Special care should be taken by therapists when a child is receiving counseling services, and the child’s parent requests a copy of all treatment notes and records. If possible, comply with the parent’s request by providing a treatment summary or progress report in response, in order to protect the child’s confidences made to the therapist.  Children, like all clients, are asked to confide their problems to therapists, and are assured that the information will remain confidential.

Children often confide in therapy very personal feelings, such as “I do not want to live with my dad.  He is mean to me.” Or they may confide, “I do not like my mom’s new boyfriend.” When parents access treatment notes containing such statements, foreseeable harm to the child, who has confided these feelings, results. The parent may berate the child for making statements, in confidence, in the safety of a counseling session, which the parent finds offensive.  Furthermore, when a child realizes that confidences regarding emotions, feelings, or parent-child problems, confided to a therapist, are being disclosed to the child’s parent, the child learns that information provided to the therapist is not kept in confidence and may be shared with parents. This, of course, tends to destroy a child’s trust in the counseling process.
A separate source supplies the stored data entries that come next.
(** Splitting moves the used block in hand one level down and nothing else. *)
Lemma split_used j k :
  used_block v' j k <-> (used_block v j k /\ j <> i) \/ (j = i /\ k = cl - 1).
Proof.
  destruct split_shape as (Hd & Hn & Er).
  destruct split_facts' as (_ & En & Hfl & Hfr & Hlr & _).
  assert (1 <= cl < 11) as Hcl' by exact Hcl.
  pose proof (pow2_pos (cl - 1) ltac:(lia)) as Hp.
  destruct (mark_eq i cl s ltac:(lia)) as [Ef El].
  destruct (mark_eq i (cl - 1) s' ltac:(lia)) as [Ef' El'].
  destruct (Z.eq_dec j i) as [->|Hj].
  { unfold used_block, v', v. rewrite Ef', El', !frames_number_mark, En.
    intuition congruence. }
  destruct (Z.eq_dec j r) as [->|Hjr].
  - destruct (mark_ne i (cl - 1) s' r Hj) as (Efr & _).
    unfold used_block at 1, v'. rewrite Efr, Hfr.
    split; [intros (_ & [=] & _)|intros [[(_ & Hu & _) _]|[]]; [exfalso|contradiction]].
    apply Hj. symmetry. apply (tiling_head_in _ _ _ i r (bi_tiling _ _ _ I)); auto.
    + right; exact Ef.
    + autorewrite with pmm. lia.
    + right; exact Hu.
    + rewrite El. replace cl with (cl - 1 + 1) by lia. rewrite pow2_S by lia. lia.
  - rewrite (used_transfer v v' [i; r]); [tauto|exact En| |apply not_in_pair; auto].
    intros x Hx Hn'. apply not_in_pair in Hn' as []. destruct (split_ne x Hx) as (? & ? & _); auto.
Qed.
End splitting.

(** ** Predecessor links *)

(** Below the top level the lists are fully doubly linked. *)
Definition clean_chains (s : pmm) (L : Z -> list Z) : Prop :=
  forall l, 0 <= l < BUDDY_MAXLEVEL - 1 ->
    dchain (next_of s) (prev_of s) (frames_number s) (frames_number s) (free_list s l) (L l).

Lemma clean_chains_iff s L : buddy_inv s L -> clean_heads s <-> clean_chains s L.
Proof.
  intros I. split; intros H l Hl.
  - assert (0 <= l < BUDDY_MAXLEVEL) as Hl' by lia.
    apply wchain_dchain; [apply (bi_chain _ _ _ I l Hl')|apply (inv_sentinel _ _ _ I l Hl')|].
    apply H, Hl.
  - specialize (H l Hl). destruct (L l); cbn [dchain] in H; [intros; contradiction|].
    destruct H as (-> & Hp & _). auto.
Qed.

(** Lists of different levels have no common element. *)
Lemma lists_disjoint n s L l k x :
  buddy_inv_upto n s L -> 0 <= l < BUDDY_MAXLEVEL -> 0 <= k < BUDDY_MAXLEVEL ->
  x ∈ L l -> x ∈ L k -> l = k.
Proof.
  intros I Hl Hk Hxl Hxk. apply (inv_mem_free _ _ _ I) in Hxl as (_ & _ & <-); [|exact Hl].
  apply (inv_mem_free _ _ _ I) in Hxk as (_ & _ & <-); [|exact Hk]. reflexivity.
Qed.

(** ** Unlinking *)

Lemma unlink_facts l b s :
  frames_number (unlink l b s) = frames_number s
  /\ (forall k, free_list (unlink l b s) k =
        if decide (k = l /\ prev_of s b = frames_number s) then next_of s b else free_list s k)
  /\ (forall x, flags_of (unlink l b s) x = flags_of s x
        /\ level_of (unlink l b s) x = level_of s x)
  /\ (forall x, 0 <= x < frames_number s ->
        next_of (unlink l b s) x = if decide (x = prev_of s b) then next_of s b else next_of s x)
  /\ (forall x, 0 <= x < frames_number s ->
        prev_of (unlink l b s) x = if decide (x = next_of s b) then prev_of s b else prev_of s x).
Proof.
  unfold unlink. fold (prev_of s b) (next_of s b).
  destruct (Z.eqb_spec (prev_of s b) (frames_number s)) as [Ep|Ep];
    autorewrite with pmm; destruct (Z.ltb_spec (next_of s b) (frames_number s)) as [En|En];
    (split; [reflexivity|]); (split; [intros k|split; [intros x; split|split; intros x Hx]]);
    generalize dependent (prev_of s b); generalize dependent (next_of s b); intros; pmm_cases.
Qed.

(** ** Joining a block with its buddy *)

Section merging.
Context (s : pmm) (i b l : Z) (L : Z -> list Z).
Let v := mark_allocated i l s.
Context (Hl : 0 <= l < BUDDY_MAXLEVEL - 1).
Context (Hi : 0 <= i < frames_number s).
Context (I : buddy_inv v L).
Context (C : clean_chains v L).
Context (Eb : b = Z.lxor i (bit l)).
Context (Fb : free_block s b l).

Let s1 := unlink l b s.
Let m := merge_step (MergeSt s i b l).
Let v' := mark_allocated (mg_page_index m) (l + 1) (mg_s m).

(** The lower half of the joined block, and the upper half. *)
Let lo := Z.min i b.
Let hi := Z.max i b.

Lemma merge_shape : b <> i /\ hi = lo + 2 ^ l /\ (2 * 2 ^ l | lo) /\ 0 <= lo /\ hi < frames_number s.
Proof.
  unfold BUDDY_MAXLEVEL in Hl. pose proof (pow2_pos l ltac:(lia)) as Hp.
  destruct (mark_eq i l s ltac:(lia)) as [Ef El]. fold v in Ef, El. destruct Fb as (Hb & _).
  destruct (tl_shape _ _ _ (bi_tiling _ _ _ I) i Hi) as (_ & Hd & _); [right; exact Ef|].
  rewrite El in Hd. unfold lo, hi. rewrite Eb in *. rewrite bit_pow2 in * by lia.
  destruct (aligned_cases i l ltac:(lia) Hd) as [He|Ho].
  - rewrite (lxor_pow2_even i l) in * by (lia || exact He).
    rewrite Z.min_l, Z.max_r by lia. repeat split; auto; lia.
  - rewrite (lxor_pow2_odd i l) in * by (lia || exact Ho).
    rewrite Z.min_r, Z.max_l by lia. repeat split; auto; lia.
Qed.

Lemma merge_facts :
  mg_page_index m = lo /\ mg_level m = l + 1 /\ mg_buddy_index m = Z.lxor lo (bit (l + 1))
  /\ frames_number (mg_s m) = frames_number s
  /\ (forall k, free_list (mg_s m) k = free_list s1 k)
  /\ flags_of (mg_s m) hi = 1
  /\ (forall j, j <> lo -> j <> hi -> page (mg_s m) j = page s1 j)
  /\ (forall j, frames_number s <= j -> page (mg_s m) j = page s1 j).
Proof.
  destruct merge_shape as (Hne & Eh & _ & H0 & Hh). unfold m, merge_step.
  cbn [mg_s mg_level mg_page_index mg_buddy_index]. fold s1.
  assert (frames_number s1 = frames_number s) as En by apply unlink_facts.
  destruct (Z.ltb_spec b i) as [Hlt|Hlt]; cbn [mg_s mg_level mg_page_index mg_buddy_index];
    unfold lo, hi in *; rewrite ?(Z.min_r i b), ?(Z.max_l i b), ?(Z.min_l i b), ?(Z.max_r i b) in * by lia;
    repeat split; auto; try (intros j ? ?); try (intros j ?); pmm_cases.
Qed.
When parents are involved in a divorce or custody case, and a request is made for a child’s mental health treatment records, that parent may not have the child’s best interests in mind. The New Hampshire Supreme Court issued a landmark precedent in Berg v Berg, 886 A.2d 990 (N.H. 2005). In its decision, the Court ruled that either a G.A.L. or the Judge should make a determination concerning whether it is in the best interests of a child, whose treatment notes have been requested by a parent, for treatment notes to be provided to the parents, or not. The Court’s decision stated that judges cannot presume that parents have their children’s best interests at heart, when children’s mental health treatment records are sought for use in divorce or custody litigation.

In order to avoid conflict with a parent who demands all of the therapist’s treatment notes and records, when the individual receives a copy of a treatment summary or progress report, it is an excellent practice to disclose to the parent in the treatment contract or in a disclosure statement that the therapist will comply with the parent’s request for treatment records by providing a treatment summary or progress report.